Fitness Friday: Going Against the Grain
I think about you.
I really do.
In my head, you are a much more demanding audience then you are in real life and I spend my driving time thinking of what I am going to say next, especially on weeks like this one when I am feeling uninspired.
Most weeks, I have it all planned out. I know exactly what is coming up and I am excited about everything. But this week has not been an exciting week. Heck, it hasn’t even been a good week. And it hasn’t been the type of week that you plan out. It has been more like type of week when you go to the dentist for a referral for wisdom teeth surgery and he charges you $100 to tell you there is a bigger, more expensive issue that needs to be takencareofRIGHTNOW. And then you can get your wisdom teeth out. Not that this happened to me or anything…
I hate not being in control. I find it so ironic that last Sunday, someone stuck a video camera in my face and asked what my greatest fear was [long story] and I confidently said “Being out of control.” And then I had one of the most out of control weeks I have had in a long time.
I was going to talk to you about something else today, but part of fitness is knowing when NOT to work out.

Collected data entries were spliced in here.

(* ===== verification/Watch.v ===== *)
(** The thread that watches the parasite and the wait for its end (memcr.c):
    [parasite_watch_thread], [parasite_status_signal] and
    [parasite_status_wait].  What ptrace(2), wait4(2) and
    pthread_cond_timedwait(3) return are arguments. *)
From stdpp Require Import base list.
From S2P Require Import Prelude.
#[local] Open Scope Z_scope.

(** [parasite_watch]; [status] is the status word of wait4(). *)
Record watch := Watch { pw_changed : bool; pw_status : Z }.

(** <sys/wait.h> *)
Definition WTERMSIG (status : Z) : Z := Z.land status 0x7f.
Definition WIFEXITED (status : Z) : bool := WTERMSIG status =? 0.
Definition WIFSIGNALED (status : Z) : bool := negb (WTERMSIG status =? 0) && negb (WTERMSIG status =? 0x7f).

Definition parasite_status_signal (status : Z) (w : watch) : watch := Watch true status.

(** [seize]: PTRACE_SEIZE returned 0; [waited]: the return value and the status
    of wait4(). *)
Definition parasite_watch_thread (pid : Z) (seize : bool) (waited : Z * Z) (w : watch) : watch :=
  if negb seize then w
  else
    let '(ret, status) := waited in
    if negb (ret =? pid) then w else parasite_status_signal status w.

(** [created]: what pthread_create() returned.  The return value, and what the
    thread will do to the data, if there is one.  Its caller,
    execute_parasite_checkpoint(), does not look at the return value. *)
Definition parasite_watch_start (pid created : Z) (seize : bool) (waited : Z * Z) : Z * (watch -> watch) :=
  (created, if created =? 0 then parasite_watch_thread pid seize waited else fun w => w).

(** One return of pthread_cond_timedwait(): its value, and the data the lock
    protects at that time. *)
Abbreviation wakeup := (Z * watch)%type.

(** The inner loop: it waits until the status changed or the wait failed.  It is
    still waiting when the wake-ups are used up. *)
Fixpoint status_wait_inner (env : list wakeup) (ret : Z) (w : watch) : run (Z * list wakeup * watch) :=
  if negb (pw_changed w) && ((ret =? 0) || (ret =? ETIMEDOUT)) then
    match env with
    | [] => OutOfFuel
    | (ret, w) :: env => status_wait_inner env ret w
    end
  else Ret (ret, env, w).

(** The outer loop, with one unit of fuel for each round; [status] is the
    caller's variable. *)
Fixpoint status_wait_loop (fuel : nat) (env : list wakeup) (ret status : Z) (w : watch) : run (Z * Z * watch) :=
  match fuel with
  | O => OutOfFuel
  | S fuel =>
      let! (ret, env, w) := status_wait_inner env ret w in
      let status := if ret =? 0 then pw_status w else status in
      if negb (ret =? ETIMEDOUT) then Ret (ret, status, w) else status_wait_loop fuel env ret status w
  end.

Definition parasite_status_wait (fuel : nat) (env : list wakeup) (status : Z) (w : watch) : run (Z * Z * watch) :=
  status_wait_loop fuel env 0 status w.

(** * Theorems *)

(** Woken before the deadline: any number of spurious wake-ups, then the
    signal of the watching thread. *)
Lemma parasite_status_wait_ok fuel n status status0 w :
  pw_changed w = false ->
  parasite_status_wait (S fuel) (replicate n (0, w) ++ [(0, parasite_status_signal status w)]) status0 w
    = Ret (0, status, parasite_status_signal status w).
Proof.
  intros Hw. unfold parasite_status_wait. cbn [status_wait_loop].
  assert (E : status_wait_inner (replicate n (0, w) ++ [(0, parasite_status_signal status w)]) 0 w
    = Ret (0, [], parasite_status_signal status w)).
  { induction n as [|n IH]; cbn; rewrite Hw; cbn; [done|]. exact IH. }
  rewrite E. done.
Qed.

(** C34: [parasite_status_wait] waits one second at most: once the wait has timed
    out, it never returns, even though the parasite ends and its end is signalled.
    The deadline is not renewed, so that each further wait times out at once,
    and the value ETIMEDOUT is kept when the change is finally seen: the status
    is not taken and the outer loop spins forever. *)
Theorem status_wait_livelocks fuel n late status0 w :
  pw_changed w = false -> pw_changed late = true ->
  parasite_status_wait fuel (replicate n (ETIMEDOUT, w) ++ [(ETIMEDOUT, late)]) status0 w = OutOfFuel.
Proof.
  intros Hw Hl. unfold parasite_status_wait.
  assert (Hspin : forall fuel status, status_wait_loop fuel [] ETIMEDOUT status late = OutOfFuel).
  { intros f. induction f as [|f IH]; intros status; [done|]. cbn [status_wait_loop status_wait_inner]. rewrite Hl. cbn. apply IH. }
  destruct fuel as [|fuel]; [done|]. cbn [status_wait_loop].
  assert (E : forall r, r = 0 \/ r = ETIMEDOUT ->
    status_wait_inner (replicate n (ETIMEDOUT, w) ++ [(ETIMEDOUT, late)]) r w = Ret (ETIMEDOUT, [], late)).
  { induction n as [|n IH]; intros r Hr; cbn; rewrite Hw; destruct Hr as [-> | ->]; cbn; rewrite ?Hl; cbn; auto. }
  rewrite E by auto. cbn [rbind]. apply Hspin.
Qed.

(** When the thread could not be created, or could not seize the parasite, or
    wait4() failed, nobody ever signals the parasite's end, and the wait for it
    never returns: [w] is the data as it stays. *)
Theorem unwatched_wait_never_ends pid created seize waited status0 w fuel rets :
  pw_changed w = false -> created <> 0 \/ seize = false \/ waited.1 <> pid ->
  Forall (fun r => r = 0 \/ r = ETIMEDOUT) rets ->
  let w' := (parasite_watch_start pid created seize waited).2 w in
  parasite_status_wait fuel ((fun r => (r, w')) <$> rets) status0 w = OutOfFuel.
Proof.
  intros Hw Hbad Hr w'. assert (E : w' = w).
  { subst w'. unfold parasite_watch_start, parasite_watch_thread. cbn. destruct waited as [ret status]. cbn in Hbad.
    destruct (Z.eqb_spec created 0), seize; cbn; try done. destruct (Z.eqb_spec ret pid); cbn; [|done].
    destruct Hbad as [?|[?|?]]; done. }
  rewrite E. unfold parasite_status_wait. destruct fuel as [|fuel]; [done|]. cbn [status_wait_loop].
  assert (Hi : forall r, r = 0 \/ r = ETIMEDOUT -> status_wait_inner ((fun r => (r, w)) <$> rets) r w = OutOfFuel).
  { clear -Hw Hr. induction Hr as [|x rets Hx Hr IH]; intros r H; cbn; rewrite Hw; destruct H as [-> | ->]; cbn; auto. }
  by rewrite Hi by auto.
Qed.

Lemma status_wait_livelocks_witness :
  parasite_status_wait 1000 (replicate 3 (ETIMEDOUT, Watch false 0) ++ [(ETIMEDOUT, Watch true 0)]) (-1) (Watch false 0)
    = OutOfFuel.
Proof. apply (status_wait_livelocks 1000 3 (Watch true 0) (-1) (Watch false 0)); reflexivity. Defined.

Lemma unwatched_wait_never_ends_witness :
  parasite_status_wait 1000 ((fun r => (r, Watch false 0)) <$> [0; 0; ETIMEDOUT; ETIMEDOUT]) (-1) (Watch false 0) = OutOfFuel.
Proof.
  apply (unwatched_wait_never_ends 43 11 true (43, 0) (-1) (Watch false 0) 1000 [0; 0; ETIMEDOUT; ETIMEDOUT]);
    [done|by left|].
  repeat (apply Forall_cons; split; [auto|]). by apply Forall_nil.
Defined.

When to take a bit of time to dust off your grumpiness, your frustration, or your weariness.
I am not great at that. So what do I do when I feel out of control and as if no matter which direction I turn, I am running against the grain?
I call Jesse.
I call a friend who has the right answer for everything. [Even if she moved to Alberta on me..]

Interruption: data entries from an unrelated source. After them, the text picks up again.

(** Signals without a handler that interrupt a blob any number of times before
    it runs. *)
Inductive signals (sp : Z) : list (stop (R := R)) -> Prop :=
| signals_nil : signals sp []
| signals_more n f more g env :
    harmless sp f -> Forall (fun s => exists n h, s = StopSignal n h /\ harmless sp h) more -> harmless sp g ->
    signals sp env -> signals sp (StopSignal n f :: more ++ StopEvent g :: env).

(** The same thread up to the two words and the registers. *)
Definition disturbed (sp : Z) (w w' : tracee) : Prop :=
  w_mask w = w_mask w' /\ (forall x, w_mapped w x = w_mapped w' x)
  /\ forall x, ~ in_range sp (2 * word_size) x -> w_mem w x = w_mem w' x.

Lemma disturbed_harmless sp f w w' : harmless sp f -> disturbed sp w w' -> disturbed sp (f w) w'.
Proof. intros Hf (D1 & D2 & D3). destruct (Hf w) as (F1 & F2 & F3). unfold disturbed. rewrite F1. split_and!; [done|..]; intros; [rewrite F2|rewrite F3]; auto. Qed.

Lemma disturbed_setregs sp r w w' : disturbed sp w w' -> disturbed sp (setregs r w) w'.
Proof. done. Qed.

Lemma disturbed_eqw sp w w' : eqw w w' -> disturbed sp w w'.
Proof. by intros []. Qed.

(** Putting the two words back undoes the disturbance. *)
Lemma poke_stack_disturbed sp (w w' : tracee) :
  all_mapped w' sp (2 * word_size) -> disturbed sp w w' ->
  exists r w1, poke sp (range (w_mem w') sp (2 * word_size)) w = Ret (r, w1) /\ forall r', eqw (setregs r' w1) (setregs r' w').
Proof.
  pose proof word_pos as Hpos. intros Hm (D1 & D2 & D3).
  assert (Hl : blen (range (w_mem w') sp (2 * word_size)) = 2 * word_size) by (apply blen_range; lia).
  destruct (poke_ok sp (range (w_mem w') sp (2 * word_size)) w) as (r & m & -> & Em).
  { rewrite Hl. split; [lia|apply Z_mod_mult]. }
  { rewrite Hl. intros x Hx. rewrite D2. auto. }
  eexists _, _. split; [done|]. intros r'. split; try done. intros x. cbn. rewrite Em. apply store_range; [lia|auto].
Qed.

Section Blob.
Context (exec : tracee -> tracee) (pc sp a0 a1 : Z) (w : tracee).
#[local] Abbreviation loop := (blob_loop exec pc sp a0 a1 (range (w_mem w) sp (2 * word_size)) (w_regs w)).

Lemma delivering_loop more g env w1 :
  all_mapped w sp (2 * word_size) ->
  Forall (fun s => exists n h, s = StopSignal n h /\ harmless sp h) more -> harmless sp g -> disturbed sp w1 w ->
  exists w2, loop (more ++ StopEvent g :: env) Delivering w1 = loop env Running (start pc a0 a1 (w_regs w) w2) /\ eqw (setregs (w_regs w) w2) w.
Proof.
  intros Hm Hmore Hg. revert w1. induction Hmore as [|s more (n & h & -> & Hh) Hmore IH]; intros w1 Hd; cbn [app blob_loop].
  - destruct (poke_stack_disturbed sp (g w1) w) as (r & w2 & -> & E); [done|by apply disturbed_harmless|].
    cbn [rbind]. exists w2. split; [done|]. rewrite (E (w_regs w)). by destruct w.
  - apply IH. apply disturbed_setregs. by apply disturbed_harmless.
Qed.
Lemma munmap_step c b w0 w env :
  0 < blen parasite_blob -> areas c w0 -> inside c b image w0 w -> b mod page_size = 0 ->
  (forall x, in_range b image x -> w_mapped w0 x = false) ->
  (forall w, runs munmap_blob b (blen parasite_blob) w ->
     IS_ERR_VALUE (R := R) (get_cpu_syscall_ret (w_regs (exec w))) = false) ->
  exists w', execute_blob c munmap_blob b (blen parasite_blob) (quiet ++ env) w = Ret (0, env, w')
    /\ w_mask w' = w_mask w /\ inside c b 0 w0 w'.
Proof.
  intros Hpos Ha Hin Hb Hf Hok.
  destruct (blob_step c b image w0 w munmap_blob b (blen parasite_blob) [] env) as (w1 & E & Hr & K1 & K2 & K3);
    [done|done|by right; right; right; left|constructor|]. destruct Hin as [I1 I2 I3].
  destruct (exec_munmap w1 b _ Hr Hb Hpos) as (L2 & L4 & L3). rewrite (Hok _ Hr) in L3. destruct L3 as [L1 L3].
  assert (M1 : forall x, w_mapped (exec w1) x = w_mapped w0 x).
  { intros x. rewrite L3, K2, I2. destruct (in_rangeb b image x) eqn:Eb; [|by rewrite orb_false_r, andb_true_r].
    apply in_rangeb_true, Hf in Eb. by rewrite Eb. }
  rewrite L1 in E. eexists. split; [exact E|]. split; [by cbn; rewrite L2|]. split; [done| |].
  - intros x. cbn. by rewrite M1, (proj2 (in_rangeb_false b 0 x)), orb_false_r by (unfold in_range; lia).
  - cbn. intros x M0 Hc Hs. rewrite L4 by (by rewrite M1). rewrite K3 by done. auto.
Qed.

Lemma pstree_total {St} pid skip max (cb : Z -> St -> run (Z * St)) dir s :
  (forall t s, exists r, cb t s = Ret r) -> exists r, iterate_pstree pid skip max cb dir s = Ret r.
Proof.
  intros Hcb. destruct dir as [e|ents]; [by eexists|]. cbn. generalize (-1). revert s.
  induction ents as [|ent ents IH]; intros s ret; cbn; [eauto|]. destruct (entry_tid ent) as [t|]; [|auto].
  repeat (case_match; [by eauto|]). destruct (Hcb t s) as ([r s'] & ->). cbn. case_match; eauto.
Qed.

(** Up to the mapping of the parasite's memory. *)
Lemma inject_prefix pid c w0 sigs env :
  injectable w0 -> signals (stack_sp w0) sigs ->
  exists w1 b w2,
    signals_block exec sigprocmask_blob pid (ctx_of pid w0 (c_sigset c) (c_blob c)) (sigs ++ quiet ++ quiet ++ env) w0
      = Ret (0, ctx_of pid w0 (w_mask w0) (c_blob c), quiet ++ env, w1)
    /\ execute_blob (ctx_of pid w0 (w_mask w0) (c_blob c)) mmap_blob (blen parasite_blob) 0 (quiet ++ env) w1 = Ret (b, env, w2)
    /\ mmap_ret w0 b /\ w_mask w2 = kmask (replicate 8 Byte.xff)
    /\ if IS_ERR_VALUE (R := R) b then inside (ctx_of pid w0 (w_mask w0) (c_blob c)) 0 0 w0 w2
       else b mod page_size = 0 /\ inside (ctx_of pid w0 (w_mask w0) b) b image w0 w2
            /\ forall x, in_range b image x -> w_mapped w0 x = false.
Proof.
  intros Hi Hs. pose proof (image_pos w0 Hi) as Hpos. destruct (Hi) as [_ _ _ [Hm8 _] _ _].
  destruct (ctx_of_areas pid w0 (c_sigset c) (c_blob c) Hi) as [Ar _].
  destruct (signals_block_ok pid (ctx_of pid w0 (c_sigset c) (c_blob c)) 0 0 w0 w0 sigs
    (quiet ++ env) eq_refl Ar (inside_refl _ _) Hs Hm8) as (w1 & E1 & I1 & K1).
  destruct (ctx_of_areas pid w0 (w_mask w0) (c_blob c) Hi) as [Ar1 _].
  destruct (mmap_step (ctx_of pid w0 (w_mask w0) (c_blob c)) w0 w1 env Hpos Ar1) as (b & w2 & E2 & Hb & K2 & I2);
    [by eapply inside_ctx; [| |exact I1]|].
  exists w1, b, w2. split_and!; [exact E1|exact E2|done|congruence|].
  case_match; [done|]. destruct I2 as (Hb0 & I2 & Hf). split; [done|]. split; [by eapply inside_ctx; [| |exact I2]|done].
Qed.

I do something I KNOW I can’t mess up that much and if I do, it doesn’t matter, like cooking or cleaning.
I do something that focuses on someone else – like volunteering or just going to work, even if it is with a little dark cloud over my head.
I hug my mom.
And sometimes, she will look at me and say “Jessica, if you were 4 years old, I would put you down for a nap”.
So I go and sleep for a while.
Come to me all who are weary, and I will give you rest. Matt 11:28
What do you do when life throws you a curveball?